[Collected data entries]
──────
(* ===== verification/KernelBoot.v ===== *)
(** * Booting: address spaces of programs

    process_setup() on a machine whose pages below the kernel are free: the
    pages of a segment are consecutive, the image is loaded at its addresses,
    and the address space is described entry by entry. *)
From stdpp Require Import prelude gmap list.
From Stdlib Require Import ZArith Lia.
From S2P Require Import Prelude Memory Vm VmProofs VmBoot KernelState Kernel.
Open Scope Z_scope.
Open Scope c_scope.

#[local] Opaque page_fill.

(** ** Segments *)

Definition first_page (seg : segment) : Z := seg_va seg / 4096.
Definition npages (seg : segment) : Z := (seg_va seg + seg_size seg - 1) / 4096 - first_page seg + 1.
Definition total (segs : list segment) : Z := foldr (fun seg n => npages seg + n) 0 segs.

(** A segment of a program, in the first two megabytes above the kernel. *)
Record seg_ok (seg : segment) : Prop := {
  so_va : PROC_START_ADDR <= seg_va seg;
  so_size : 0 < seg_size seg;
  so_end : seg_va seg + seg_size seg <= MEMSIZE_PHYSICAL;
  so_data : Z.of_nat (length (seg_data seg)) <= seg_size seg
}.

Lemma seg_pages seg : seg_ok seg -> 256 <= first_page seg /\ 1 <= npages seg /\ first_page seg + npages seg <= 512 /\
  4096 * (first_page seg + npages seg - 1) < seg_va seg + seg_size seg <= 4096 * (first_page seg + npages seg) /\
  npages seg <= seg_size seg / 4096 + 2.
Proof.
  intros [H1 H2 H3 _]. unfold npages, first_page, PROC_START_ADDR, MEMSIZE_PHYSICAL in *.
  set (v := seg_va seg) in *. set (z := seg_size seg) in *.
  pose proof (Z.div_mod v 4096 ltac:(lia)). pose proof (Z.mod_pos_bound v 4096 ltac:(lia)).
  pose proof (Z.div_mod (v + z - 1) 4096 ltac:(lia)). pose proof (Z.mod_pos_bound (v + z - 1) 4096 ltac:(lia)).
  pose proof (Z.div_mod z 4096 ltac:(lia)). pose proof (Z.mod_pos_bound z 4096 ltac:(lia)). lia.
Qed.

(** The physical page that page [x] is given, when the pages from [m] on are
    given out in order. *)
Fixpoint seg_page (segs : list segment) (m x : Z) : option Z :=
  match segs with
  | [] => None
  | seg :: segs =>
      match seg_page segs (m + npages seg) x with
      | Some q => Some q
      | None => if bool_decide (first_page seg <= x < first_page seg + npages seg) then Some (4096 * (m + (x - first_page seg))) else None
      end
  end.

Lemma total_nonneg segs : Forall seg_ok segs -> 0 <= total segs.
Proof. induction 1 as [|seg segs Hs _ IH]; cbn; [lia|]. pose proof (seg_pages seg Hs). unfold total in IH. lia. Qed.

Lemma seg_page_range segs : Forall seg_ok segs -> forall m x q, seg_page segs m x = Some q ->
  exists j, q = 4096 * j /\ m <= j < m + total segs /\ 256 <= x < 512.
Proof.
  induction 1 as [|seg segs Hs Hss IH]; intros m x q E; cbn [seg_page] in E; [done|]. pose proof (seg_pages seg Hs).
  pose proof (total_nonneg segs Hss). change (total (seg :: segs)) with (npages seg + total segs).
  destruct (seg_page segs (m + npages seg) x) as [q'|] eqn:Eq.
  - injection E as <-. destruct (IH _ _ _ Eq) as (j & -> & Hj & Hx). exists j. split; [done|]. lia.
  - case_bool_decide; [|done]. injection E as <-. eexists. split; [reflexivity|]. lia.
Qed.

Lemma seg_page_inj segs : Forall seg_ok segs -> forall m x x' q, seg_page segs m x = Some q -> seg_page segs m x' = Some q -> x = x'.
Proof.
  induction 1 as [|seg segs Hs Hss IH]; intros m x x' q E E'; cbn [seg_page] in *; [done|].
  pose proof (seg_page_range segs Hss (m + npages seg)) as Hr.
  destruct (seg_page segs (m + npages seg) x) as [q1|] eqn:E1, (seg_page segs (m + npages seg) x') as [q2|] eqn:E2; simplify_eq.
  - by apply (IH (m + npages seg) x x' q).
  - case_bool_decide; [|done]. injection E' as <-. destruct (Hr _ _ E1) as (j & Hj & Hr1 & _). lia.
  - case_bool_decide; [|done]. injection E as <-. destruct (Hr _ _ E2) as (j & Hj & Hr1 & _). lia.
  - repeat case_bool_decide; try done. simplify_eq. lia.
Qed.

Section boot.
Context (kernel_end : Z).

Abbreviation space := (VmProofs.space kernel_end).
Abbreviation low := (VmBoot.low).
Abbreviation keeps := (VmBoot.keeps kernel_end).
Abbreviation fresh := (VmBoot.fresh kernel_end).

(** ** Mapping *)

Section map.
Context (T : tables) (pt t0 : Z) (Ht0 : T !! (0%nat, 0) = Some t0).

Lemma map_segment_run last n : forall s m f fuel, space s T pt -> low s m -> m + Z.of_nat n <= 64 -> 0 <= f -> f + Z.of_nat n <= 512 ->
  last <= 4096 * (f + Z.of_nat n) -> ((0 < n)%nat -> 4096 * (f + Z.of_nat n - 1) < last) -> (n <= fuel)%nat ->
  exists s', map_segment kernel_end fuel pt (4096 * f) last s = Ok (tt, s') /\ space s' T pt /\ low s' (m + Z.of_nat n) /\
    (forall s0, keeps s0 s -> fresh s0 T -> keeps s0 s') /\
    forall va, leaf s' T va = if decide (in_range (4096 * f) (4096 * (f + Z.of_nat n)) va) then 4096 * (m + (pidx va 0 - f)) + 7 else leaf s T va.
Proof.
  induction n as [|n IH]; intros s m f fuel H Hl Hm Hf Hf2 Hlast Hlast2 Hfuel.
  - exists s. split; [destruct fuel; cbn [map_segment]; by rewrite (proj2 (Z.ltb_ge _ _)) by lia|]. rewrite Z.add_0_r.
    split; [done|]. split; [done|]. split; [done|]. intros va. rewrite decide_False; [done|]. unfold in_range. lia.
  - destruct fuel as [|fuel]; [lia|]. specialize (Hlast2 ltac:(lia)). cbn [map_segment]. rewrite (proj2 (Z.ltb_lt _ _)) by lia.
    destruct (kalloc_step kernel_end s m Hl ltac:(lia)) as (s1 & Ek & Hfree & G & Hl1). rewrite (bind_ok _ _ _ _ _ Ek).
    destruct (space_given kernel_end s s1 T pt (4096 * m) H Hfree G) as [S1 L1]. pose proof (low_range _ _ Hl).
    destruct (low_page (4096 * f) ltac:(lia)) as [P1 P2].
    destruct (memory_map_here kernel_end s1 T pt (4096 * f) t0 (4096 * m) PTE_PWU S1 ltac:(by rewrite P1) (low_canonical (4096 * f) ltac:(lia)) (page_mod f)
                ltac:(lia) (page_mod m) ltac:(split; [done|by right])) as (s2 & Em & S2 & R2 & L2).
    rewrite (bind_ok _ _ _ _ _ Em). change PAGESIZE with 4096. replace (4096 * f + 4096) with (4096 * (f + 1)) by lia.
    destruct (IH s2 (m + 1) (f + 1) fuel S2 ltac:(apply (low_pages s1); [done|apply R2]) ltac:(lia) ltac:(lia) ltac:(lia) ltac:(lia) ltac:(lia) ltac:(lia))
      as (s3 & E3 & S3 & Hl3 & K3 & L3).
    exists s3. split; [done|]. split; [done|]. split; [by replace (m + Z.of_nat (S n)) with (m + 1 + Z.of_nat n) by lia|]. split.
    + intros s0 K F. apply K3; [|done]. apply (keeps_remapped kernel_end s0 s1 s2 T); [|done..]. by apply (keeps_given kernel_end s0 s s1 (4096 * m)).
    + intros va. rewrite L3, L2, L1. replace (f + 1 + Z.of_nat n) with (f + Z.of_nat (S n)) by lia.
      pose proof (in_range_cons (4096 * f) (4096 * (f + Z.of_nat (S n))) va ltac:(lia) ltac:(lia) (page_mod f)) as Hc.
      replace (4096 * f + 4096) with (4096 * (f + 1)) in Hc by lia. pose proof (low_same (4096 * f) va ltac:(lia) (page_mod f)) as Hs.
      destruct (decide (in_range (4096 * (f + 1)) (4096 * (f + Z.of_nat (S n))) va)) as [D1|D1].
      * rewrite decide_True by tauto. lia.
      * destruct (decide (same_page (4096 * f) va)) as [D2|D2]; [|by rewrite decide_False by tauto].
        rewrite decide_True by tauto. apply Hs in D2. change PTE_PWU with 7. lia.
Qed.

Lemma map_segments_run segs : Forall seg_ok segs -> forall s m, space s T pt -> low s m -> m + total segs <= 64 ->
  exists s', map_segments kernel_end pt segs s = Ok (tt, s') /\ space s' T pt /\ low s' (m + total segs) /\
    (forall s0, keeps s0 s -> fresh s0 T -> keeps s0 s') /\
    forall va, leaf s' T va = match (if decide (pre va 0 = 0) then seg_page segs m (pidx va 0) else None) with
                              | Some q => q + 7 | None => leaf s T va end.
Proof.
  induction 1 as [|seg segs Hs Hss IH]; intros s m H Hl Hm.
  - exists s. cbn [map_segments seg_page total foldr]. rewrite Z.add_0_r. split; [done|]. split; [done|]. split; [done|]. split; [done|].
    intros va. by case_decide.
  - destruct (seg_pages seg Hs) as (Q1 & Q2 & Q3 & Q4 & Q5). pose proof (total_nonneg segs Hss).
    change (total (seg :: segs)) with (npages seg + total segs) in *. cbn [map_segments].
    assert (Ha : round_down (seg_va seg) PAGESIZE = 4096 * first_page seg).
    { unfold round_down, first_page. change PAGESIZE with 4096. pose proof (Z.div_mod (seg_va seg) 4096 ltac:(lia)). lia. }
    rewrite Ha. pose proof (Z.div_pos (seg_size seg) 4096 ltac:(destruct Hs; lia) ltac:(lia)).
    destruct (map_segment_run (seg_va seg + seg_size seg) (Z.to_nat (npages seg)) s m (first_page seg) (Z.to_nat (seg_size seg / PAGESIZE) + 2)
                H Hl ltac:(lia) ltac:(lia) ltac:(lia) ltac:(lia) ltac:(lia) ltac:(change PAGESIZE with 4096; lia)) as (s1 & E1 & S1 & Hl1 & K1 & L1).
    rewrite (bind_ok _ _ _ _ _ E1). rewrite Z2Nat.id in * by lia.
    destruct (IH s1 (m + npages seg) S1 Hl1 ltac:(lia)) as (s2 & E2 & S2 & Hl2 & K2 & L2). exists s2. split; [done|]. split; [done|].
    split; [by replace (m + (npages seg + total segs)) with (m + npages seg + total segs) by lia|]. split; [intros s0 K F; apply K2; auto|].
    intros va. rewrite L2, L1. cbn [seg_page]. unfold in_range. destruct (decide (pre va 0 = 0)) as [Hp|Hp]; [|by rewrite decide_False by tauto].
    destruct (seg_page segs (m + npages seg) (pidx va 0)); [done|].
    destruct (decide (first_page seg <= pidx va 0 < first_page seg + npages seg)) as [D|D].
    + rewrite bool_decide_eq_true_2 by done. rewrite decide_True by lia. done.
    + rewrite bool_decide_eq_false_2 by done. rewrite decide_False by lia. done.
Qed.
──────
**Assignment**
Search the entries for the string "else". Copy every line that has it.

**Exercise solution**
      | None => if bool_decide (first_page seg <= x < first_page seg + npages seg) then Some (4096 * (m + (x - first_page seg))) else None
    forall va, leaf s' T va = if decide (in_range (4096 * f) (4096 * (f + Z.of_nat n)) va) then 4096 * (m + (pidx va 0 - f)) + 7 else leaf s T va.
    forall va, leaf s' T va = match (if decide (pre va 0 = 0) then seg_page segs m (pidx va 0) else None) with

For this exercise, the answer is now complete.